**What is being asked**
What lines in the records below hold the string "OrderedEcho"? Please show them.

** Supplied records follows **

Lemma clear_accepts key : handshake_failures (handshake_proof key (server_response bare key)) = [].
Proof.
  unfold handshake_failures, handshake_proof.
  cbn [VProto VStatus VMajor VMinor VHeader server_response FallbackDetected ResponseStatus UpgradeHeader ConnectionHeader
       ObservedSecWebSocketAccept ExpectedSecWebSocketAccept SubprotocolNegotiated ExtensionsNegotiated].
  unfold response_fields, websocketAccept. cbn [bare profile_of e_subprotocol e_perMessageDeflate p_subprotocol p_perMessageDeflate].
  match goal with |- context [header_get ?h "sec-websocket-accept"] =>
    assert (H1 : header_get h "sec-websocket-accept" = WsHandshake.websocketAccept key) by reflexivity; rewrite H1 end.
  clear H1. generalize (WsHandshake.websocketAccept key). intros accept. rewrite (String.eqb_refl accept).
  vm_compute. reflexivity.
Qed.

(** ** The scenarios *)

Definition exchanging (e : scenarioExpectation) : bool := is_echo e || is_control e.

(** The facts the table of the source must satisfy. *)
Definition expectation_okb (e : scenarioExpectation) : bool :=
  if exchanging e then
    (0 <=? e_requestOpcode e) && (e_requestOpcode e <? 16) && (0 <=? e_responseOpcode e) && (e_responseOpcode e <? 16)
    && (len (e_payload e) <=? 65535)
    && ((e_requestOpcode e <? 8) && (e_responseOpcode e <? 8) || (len (e_payload e) <=? 125))
    && String.eqb (hash (e_payload e)) (e_payloadHash e)
  else (String.eqb (e_operation e) "establish" || String.eqb (e_operation e) "close") && String.eqb (e_payloadHash e) (hash []).

Record exchange_ok (e : scenarioExpectation) : Prop := {
  xo_request : is_opcode (e_requestOpcode e); xo_response : is_opcode (e_responseOpcode e);
  xo_size : len (e_payload e) <= 65535;
  xo_control : 8 <= e_requestOpcode e \/ 8 <= e_responseOpcode e -> len (e_payload e) <= 125;
  xo_hash : hash (e_payload e) = e_payloadHash e
}.

Lemma clear_expectations_ok e : e ∈ expectations -> expectation_okb e = true.
Proof.
  intros He. assert (H : forallb expectation_okb expectations = true) by (vm_compute; reflexivity).
  rewrite forallb_forall in H. by apply H, list_elem_of_In.
Qed.

Lemma expectation_exchange e : e ∈ expectations -> exchanging e = true -> exchange_ok e.
Proof.
  intros He Hx. apply clear_expectations_ok in He. unfold expectation_okb in He. rewrite Hx in He.
  apply andb_true_iff in He as [He Hh]. apply String.eqb_eq in Hh.
  apply andb_true_iff in He as [He Hc]. apply orb_true_iff in Hc. reflect_bools.
  constructor; unfold is_opcode; try lia; exact Hh.
Qed.

Lemma expectation_silent e :
  e ∈ expectations -> exchanging e = false -> e_operation e = "establish" \/ e_operation e = "close".
Proof.
  intros He Hx. apply clear_expectations_ok in He. unfold expectation_okb in He. rewrite Hx in He.
  apply andb_true_iff in He as [He _]. apply orb_true_iff in He as [He|He]; [left|right]; by apply String.eqb_eq.
Qed.

(** ** Both sides of an exchange and of the close *)

Lemma clientFrame_same mask op p : clientFrame mask op p = Client.clientFrame mask op p false.
Proof. reflexivity. Qed.
Lemma writeClientFrame_same c mask op p : writeClientFrame c mask op p = Client.writeClientFrame c mask op p.
Proof. reflexivity. Qed.

Lemma clear_closes m hs rq rs ms n out p :
  length m = 4%nat ->
  closeCleanly (Ok m) (WsConnection (Conn (Stream (plain_wire 8 false close_payload) EEOF) out []) hs rq rs ms n) p
  = (None, WsConnection (Conn (Stream [] EEOF) (out ++ masked_wire 8 false m close_payload) []) hs rq rs ms
             (n + len (masked_wire 8 false m close_payload) + len (plain_wire 8 false close_payload) + 0),
     set_clean (set_close_received (set_close_sent p))).
Proof.
  intros Hm. unfold closeCleanly. rewrite writeClientFrame_same. unfold Client.writeClientFrame. cbn [w_conn].
  change [3; 232] with close_payload. rewrite write_client by (vm_compute; discriminate). cbn [c_in]. unfold readFrame.
  rewrite <-(app_nil_r (plain_wire 8 false close_payload)) at 1.
  rewrite client_reads_wire by (vm_compute; try split; congruence). reflexivity.
Qed.

Lemma clear_exchanges e m latency out hs rq rs ms n rest err :
  e ∈ expectations -> exchanging e = true -> length m = 4%nat ->
  let request := masked_wire (e_requestOpcode e) false m (e_payload e) in
  let reply := plain_wire (e_responseOpcode e) false (e_payload e) in
  exists p,
    performOnOpenConnection (Ok m) latency (WsConnection (Conn (Stream (reply ++ rest) err) out []) hs rq rs ms n) e
    = ((p, None), WsConnection (Conn (Stream rest err) (out ++ request) []) hs rq rs ms (n + len request + len reply)) /\
    Handshake p = Some hs /\ OrderedEcho p = is_echo e /\ PongReceived p = is_control e /\
    TransferredBytes p = len request + len reply /\ LatencyMilliseconds p = latency /\ MessageCount p = 1.
Proof.
  intros He Hx Hm request reply. destruct (expectation_exchange e He Hx) as [_ Hop Hl Hc _].
  unfold performOnOpenConnection. cbn [w_conn w_bytes]. rewrite writeClientFrame_same. unfold Client.writeClientFrame.
  rewrite write_client by exact Hl. cbn [with_conn c_in]. subst reply. unfold readFrame.
  rewrite client_reads_wire; [|exact Hop|exact Hl|by auto].
  cbn [with_conn w_handshake w_rawRequest w_rawResponse w_handshakeMS w_bytes Client.fin Client.rsv Client.opcode Client.payload
       Client.masked Client.nbytes].
  rewrite !Z.eqb_refl, bool_decide_true by reflexivity. cbn [negb orb Z.eqb]. eexists. split; [reflexivity|].
  unfold first_proof, applySemanticCounts. unfold exchanging in Hx.
  destruct (is_control e) eqn:Ec; [|destruct (is_echo e); [|done]];
    cbn [set_counts set_request set_response set_echo Handshake OrderedEcho PongReceived TransferredBytes
         LatencyMilliseconds MessageCount w_handshake with_conn];
    split_and!; try reflexivity; subst request; lia.
Qed.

** End of Supplied records **

**Output for this task**
    Handshake p = Some hs /\ OrderedEcho p = is_echo e /\ PongReceived p = is_control e /\
    cbn [set_counts set_request set_response set_echo Handshake OrderedEcho PongReceived TransferredBytes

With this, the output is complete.